Hitting doubles in the gym can be exhausting. Whether it’s cardio in the morning and a lift in the afternoon, a lift and sports training, or double practices as a professional athlete, excessive training can take its toll on the body, both mentally and physically.

And because you’re missing any sort of lengthy recovery period, you need to be fueling up properly between sessions so you can go into your second bout with just as much hype as you did your first.

There’s no question that having a good supplement stack can help you do that and grind through your next training session with better energy, a clearer mind, and more focus, but what happens when you’re lacking the pump and desperately need something to kick your body into gear?

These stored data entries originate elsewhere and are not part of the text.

(* ===== verification/CyphalAnswers.v ===== *)
(** * The answers of the node to requests

    A request on a service of the node is answered at most once, to the node
    that asked, and what the application does meanwhile are messages. *)
From Stdlib Require Import ZArith Lia Bool.
From stdpp Require Import base decidable list option relations.
From S2P Require Import Prelude Registers DriveMessages CyphalNode CyphalTraffic.
Import DriveMessages(kNodeIdUnset, port_id).
Import CyphalNode CyphalTraffic.

#[local] Open Scope Z_scope.
#[local] Open Scope unimoc_scope.

Module CyphalAnswers.

(** A serialisation never exceeds the buffer it got. *)
Class NodeDsdlLaws {dsdl : NodeDsdl} := {
  GetInfo_fits r cap l : GetInfo_serialize r cap = Some l -> Z.of_nat (length l) <= cap;
  List_fits r cap l : List_serialize r cap = Some l -> Z.of_nat (length l) <= cap;
  Access_fits r cap l : Access_serialize r cap = Some l -> Z.of_nat (length l) <= cap;
  ExecuteCommand_fits r cap l : ExecuteCommand_serialize r cap = Some l -> Z.of_nat (length l) <= cap }.

Section Answers.
Context {T A : Type} `{!TransportOps T} `{!TransportLaws T} {dsdl : NodeDsdl} `{!Application T A} `{!ApplicationLaws}.
Context `{!NodeDsdlLaws}.
Implicit Types (s t : CyphalNode T) (w : CyphalNode T * A).

(** The application sends messages. *)
Definition only_messages s t : Prop := exists out, sent_ t = sent_ s ++ out /\ Forall (fun x => kind x = kMessage) out.
#[export] Instance only_messages_preorder : PreOrder only_messages.
Proof.
  split; [by intros s; exists []; rewrite app_nil_r|]. intros s t u (a & A1 & A2) (b & B1 & B2).
  exists (a ++ b). rewrite B1, A1, app_assoc. split; [done|]. by apply Forall_app.
Qed.
Lemma only_messages_none s t : sent_ t = sent_ s -> only_messages s t.
Proof. intros E. exists []. by rewrite app_nil_r. Qed.
Lemma use_only_messages s t : use s t -> only_messages s t.
Proof.
  destruct 1; try (by apply only_messages_none).
  - apply only_messages_none. unfold AddRegisterProvider. by repeat case_if.
  - apply only_messages_none. unfold AddSubscription, subscribe. do 2 (case_if; [done|]). by destruct (Subscribe _ _ _ _) as [[] ?].
  - apply only_messages_none. unfold AddServer, subscribe. do 2 (case_if; [done|]). by destruct (Subscribe _ _ _ _) as [[] ?].
  - apply only_messages_none. unfold AddPublisher. by repeat case_if.
  - unfold Publish. case_if; [by apply only_messages_none|]. pose proof (send_sent (message p bytes s) s) as E.
    destruct (send _ s) as [b t]. eexists. split; [exact E|]. by apply Forall_singleton.
  - unfold Log. case_if; [by apply only_messages_none|]. destruct (Record_serialize _ _) as [bytes|]; [|by apply only_messages_none].
    pose proof (send_sent (message (diagnostic_ s) bytes s) (s.{diagnostic_ := advance (diagnostic_ s)})) as E.
    eexists. split; [exact E|]. by apply Forall_singleton.
Qed.
Lemma uses_only_messages s t : uses s t -> only_messages s t.
Proof. induction 1 as [|s t u Hu _ IH]; [done|]. etransitivity; [by apply use_only_messages|done]. Qed.

(** The response of a request: everything but the payload is the request's. *)
Definition response (node : Z) (request : Transfer) (bytes : list Z) : Transfer :=
  mkTransfer (transfer_port request) node (source_node_id request) (transfer_id request) kServiceResponse (transfer_priority request) bytes.
(** Messages of the application, then at most one response. *)
Definition answers (request : Transfer) s t : Prop :=
  exists out answer, sent_ t = sent_ s ++ out ++ answer /\ Forall (fun x => kind x = kMessage) out /\
    (answer = [] \/ exists bytes, answer = [response (NodeId s) request bytes] /\ Z.of_nat (length bytes) <= kBufferSize).
Lemma answers_none request s t : only_messages s t -> answers request s t.
Proof. intros (out & E & F). exists out, []. rewrite app_nil_r. auto. Qed.
Lemma answers_Respond request bytes s t : only_messages s t -> NodeId t = NodeId s -> Z.of_nat (length bytes) <= kBufferSize ->
  answers request s (Respond request bytes t).
Proof.
  intros (out & E & F) N L. exists out, [response (NodeId s) request bytes]. split; [|split; [done|right; by exists bytes]].
  unfold Respond. rewrite send_sent, E, N, app_assoc. done.
Qed.
Lemma answers_respond_with request bytes s t : only_messages s t -> NodeId t = NodeId s ->
  (forall l, bytes = Some l -> Z.of_nat (length l) <= kBufferSize) -> answers request s (respond_with request bytes t).
Proof. intros O N L. destruct bytes; [apply answers_Respond; auto|by apply answers_none]. Qed.

(** The handlers. *)
Lemma HandleGetInfo_answers x s : answers x s (HandleGetInfo x s).
Proof. apply answers_respond_with; [done|done|]. intros l. apply GetInfo_fits. Qed.
Lemma HandleRegisterList_answers x w : answers x w.1 (HandleRegisterList x w).1.
Proof.
  unfold HandleRegisterList. destruct (List_deserialize _); [|by apply answers_none]. apply answers_respond_with; [done|done|]. intros l. apply List_fits.
Qed.
Lemma HandleRegisterAccess_answers x w : answers x w.1 (HandleRegisterAccess x w).1.
Proof.
  unfold HandleRegisterAccess. destruct (Access_deserialize _) as [[name value]|]; [|by apply answers_none].
  assert (uses w.1 (access_register name value w).2.1) as U.
  { unfold access_register. destruct (FindRegister name w) as [[p i]|]; [|done]. cbn. case_if; [apply uses_Write|done]. }
  pose proof (uses_moves _ _ U) as (_ & M & _). apply uses_only_messages in U. destruct (access_register name value w) as [r v]. cbn in *.
  apply answers_respond_with; [done|done|]. intros l. apply Access_fits.
Qed.
Lemma HandleExecuteCommand_answers x w : answers x w.1 (HandleExecuteCommand x w).1.
Proof.
  unfold HandleExecuteCommand. destruct (ExecuteCommand_deserialize _) as [[c p]|]; [|by apply answers_none].
  pose proof (uses_OnCommand c p w) as U. pose proof (uses_moves _ _ U) as (_ & M & _). apply uses_only_messages in U. case_if.
  - destruct (OnCommand c p w) as [r v]. cbn in *. apply answers_respond_with; [done|done|]. intros l. apply ExecuteCommand_fits.
  - apply answers_respond_with; [done|done|]. intros l. apply ExecuteCommand_fits.
Qed.
Lemma HandleApplicationRequest_answers x w : answers x w.1 (HandleApplicationRequest x w).1.
Proof.
  unfold HandleApplicationRequest. destruct (find _ _) as [[p h]|]; [|by apply answers_none].
  pose proof (uses_OnRequest h x w) as U. pose proof (uses_moves _ _ U) as (_ & M & _). apply uses_only_messages in U.
  destruct (OnRequest h x w) as [[bytes|] v]; cbn in *; [|by apply answers_none].
  destruct (Z.leb_spec (Z.of_nat (length bytes)) kBufferSize); [by apply answers_Respond|by apply answers_none].
Qed.
Lemma respond_with_one x bytes s : exists answer, sent_ (respond_with x bytes s) = sent_ s ++ answer /\ (length answer <= 1)%nat.
Proof.
  destruct bytes as [bytes|]; cbn; [|exists []; rewrite app_nil_r; auto]. eexists [_]. split; [apply send_sent|done].
Qed.

Lemma Dispatch_request x now w : kind x = kServiceRequest -> NodeId w.1 <> kNodeIdUnset ->
  answers x w.1 (Dispatch x now w).1 /\ moves w.1 (Dispatch x now w).1.
Proof.
  intros K N. unfold Dispatch. rewrite K, (proj2 (Z.eqb_neq _ _) N). repeat case_if.
  - split; [apply HandleGetInfo_answers|by apply respond_with_moves].
  - split; [apply HandleRegisterList_answers|]. unfold HandleRegisterList. destruct (List_deserialize _); [by apply respond_with_moves|done].
  - split; [apply HandleRegisterAccess_answers|by apply HandleRegisterAccess_moves].
  - split; [apply HandleExecuteCommand_answers|by apply HandleExecuteCommand_moves].
  - split; [apply HandleApplicationRequest_answers|by apply HandleApplicationRequest_moves].
Qed.

(** C28. Every request is answered at most once, to its sender: while the node
    has no ID a request changes nothing; otherwise the transfers a request
    causes are messages of the application followed by at most one response,
    which carries port, transfer-ID and priority of the request, goes to the
    node it came from, and fits the node's buffer.  GetInfo and register.List
    are answered from the node's own data without any message, an unknown
    service not at all; only the standard services, the added services and the
    application's callbacks touch anything. *)
Theorem request_answered x now w : kind x = kServiceRequest ->
  (NodeId w.1 = kNodeIdUnset -> Dispatch x now w = w) /\
  (NodeId w.1 <> kNodeIdUnset ->
     answers x w.1 (Dispatch x now w).1 /\ NodeId (Dispatch x now w).1 = NodeId w.1 /\
     (transfer_port x = kGetInfo \/ transfer_port x = kRegisterList ->
        (Dispatch x now w).2 = w.2 /\ exists answer, sent_ (Dispatch x now w).1 = sent_ w.1 ++ answer /\ (length answer <= 1)%nat) /\
     (transfer_port x ∉ kServedServices -> transfer_port x ∉ map fst (servers_ w.1) -> Dispatch x now w = w)).
Proof.
  intros K. split; [intros N; unfold Dispatch; by rewrite K, N, Z.eqb_refl|]. intros N.
  destruct (Dispatch_request x now w K N) as [An (_ & M & _)]. split; [done|]. split; [done|]. clear An M.
  unfold Dispatch. rewrite K, (proj2 (Z.eqb_neq _ _) N). split.
  - intros [E|E]; rewrite E.
    + rewrite Z.eqb_refl. split; [done|apply respond_with_one].
    + change (kRegisterList =? kGetInfo) with false. rewrite Z.eqb_refl. unfold HandleRegisterList.
      destruct (List_deserialize _); [split; [done|apply respond_with_one]|]. split; [done|]. exists []. rewrite app_nil_r. auto.
  - intros Ns Na. unfold kServedServices in Ns. rewrite !not_elem_of_cons in Ns. destruct Ns as (N1 & N2 & N3 & N4 & _).
    rewrite !(proj2 (Z.eqb_neq _ _)) by done. unfold HandleApplicationRequest.
    destruct (find _ _) as [[p h]|] eqn:F; [|done]. apply find_some in F as [F1 F2%Z.eqb_eq]. cbn in F2. exfalso. apply Na.
    apply list_elem_of_In, in_map_iff. by exists (p, h).
Qed.
End Answers.
End CyphalAnswers.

Double-scooping pre-workout is nothing new for a single lift, but there’s one question we hear frequently, and we’re clearing it up now: Can you take pre-workout twice on the same day?

Let’s dive in.

What’s In My Pre-Workout?

As you know, pre-workout formulas aren’t standard across the board. The ingredients differ, the dosages range, some are proprietary blends, and others are patented formulas; there’s nothing standard about a pre-workout besides some of the heavy-hitting staples. And when you’re contemplating doing a double with your pre, you first want to know what’s in it.

  1. Beta-alanine: A precursor amino acid to carnosine, beta-alanine improves performance during high-intensity exercise by functioning as an intramuscular buffer to prevent lactic acid accumulation that impairs muscle contraction 1. Large amounts of beta-alanine may give you some serious tingles, but studies show 2-4g daily is safe for consumption 2.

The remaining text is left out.